Hope's 11th birthday was in January. She and I were inseparable. If we came home from somewhere, Hope would appear as a little white dandelion puff head in the corner of our french door, tail wagging like crazy. As soon as the door would open she would dart out past her Dad to find me and do a little happy dance that I had returned to her - her person. Joy-barking would commence, sometimes she would jump up asking to be picked up. She was a stingy kisser but sometimes...sometimes I'd get one lick. She always got kisses, regardless. She mostly tolerated those. To say we adored each other was to put it lightly.
February 2013 hit us and Hope stopped eating. If you know her story, her refusing to eat isn't a new thing for us but this was days long. Something was very wrong. We took her to our veterinarian at New Paltz Animal Hospital for bloodwork. Hope was yellow. Her blood results were horrible and, frankly, I was shocked she was alive after hearing them. She had lost a full pound of weight, which is a big deal when you are only 5 pounds to begin with. We were terrified she was going to die. We hit her with antibiotics, anti-nausea meds, and anything else we could get her. Hope was so weak she didn't need to be muzzled for treatment. At that point, I was certain she was going to die. I stared at her at night in bed, whispering to her while she stared quietly back at me. I didn't know if she would be with me when I woke up so I wanted to make sure she knew I loved her. We drove every day for 5 days to our vet (which was 40 minutes away) to get her treated. We had a specialist do an ultrasound on her to figure out what was going on. The ultimate issue was pancreatitis but also her renal system was shut down. Every day we drove there we were sure we were not going to leave with her alive but she continued to kick. Her numbers were bad but she was badder - she lived. She started to eat again. It was McDonald's chicken nuggets and cheeseburgers but she was eating. We gave her anti-nausea meds and anything she would eat.

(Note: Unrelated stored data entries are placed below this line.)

(** * Check-in automation: a shallow embedding and its verified properties

    The development follows the three scripts of the repository:

    - [Monitor]: the polling scheduler (the 24/7 monitor script);
    - [WiFi]: the Wi-Fi gate ([getCurrentWiFiSSID], [isOnOfficeWiFi]);
    - [Checkin]: the browser flow of [scripts/zohoCheckin.js]
      ([performZohoCheckin], [handleGoogleLogin], [handlePasswordLogin]).

    JavaScript strings are modelled by [string]; every character is a code
    unit below 256 (Latin-1), which covers all literals of the scripts. *)

From Stdlib Require Import String Ascii List ZArith Bool Lia DecimalString Sorted.
Import ListNotations.
Local Open Scope string_scope.

(** ** The JavaScript string and array primitives the scripts use *)

Module JS.

(** [s.includes(sub)]. *)
Fixpoint includes (s sub : string) : bool :=
  String.prefix sub s ||
  match s with
  | EmptyString => false
  | String _ rest => includes rest sub
  end.

(** [arr.includes(x)] on an array of strings ([SameValueZero] on strings is
    string equality). *)
Fixpoint array_includes (arr : list string) (x : string) : bool :=
  match arr with
  | [] => false
  | y :: rest => String.eqb y x || array_includes rest x
  end.

(** Lower-casing of one code unit: [A-Z] and the Latin-1 capitals. *)
Definition lower_char (c : ascii) : ascii :=
  let n := nat_of_ascii c in
  if ((65 <=? n) && (n <=? 90))%nat then ascii_of_nat (n + 32)
  else if ((192 <=? n) && (n <=? 222) && negb (n =? 215))%nat
       then ascii_of_nat (n + 32)
       else c.

(** [s.toLowerCase()]. *)
Fixpoint toLowerCase (s : string) : string :=
  match s with
  | EmptyString => EmptyString
  | String c rest => String (lower_char c) (toLowerCase rest)
  end.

We took her home and hoped for the best. She perked up and became bossy again but she only wanted to eat nuggets. Sometimes she preferred Wendy's nuggets - can't blame her.
Hope lived through spring. She accompanied me outside to hang wash on the line, nosing around in the grass and flowering weeds. I kept a close eye on her with the hawks, afraid they would scoop her up but then remembered how mean she could be. Then I felt sorry for any hawk that would try her. She was still on her fast food diet which wasn't the best thing for pancreatitis but when a dog won't eat anything else, which Hope was champion of, you feed her what she'll take.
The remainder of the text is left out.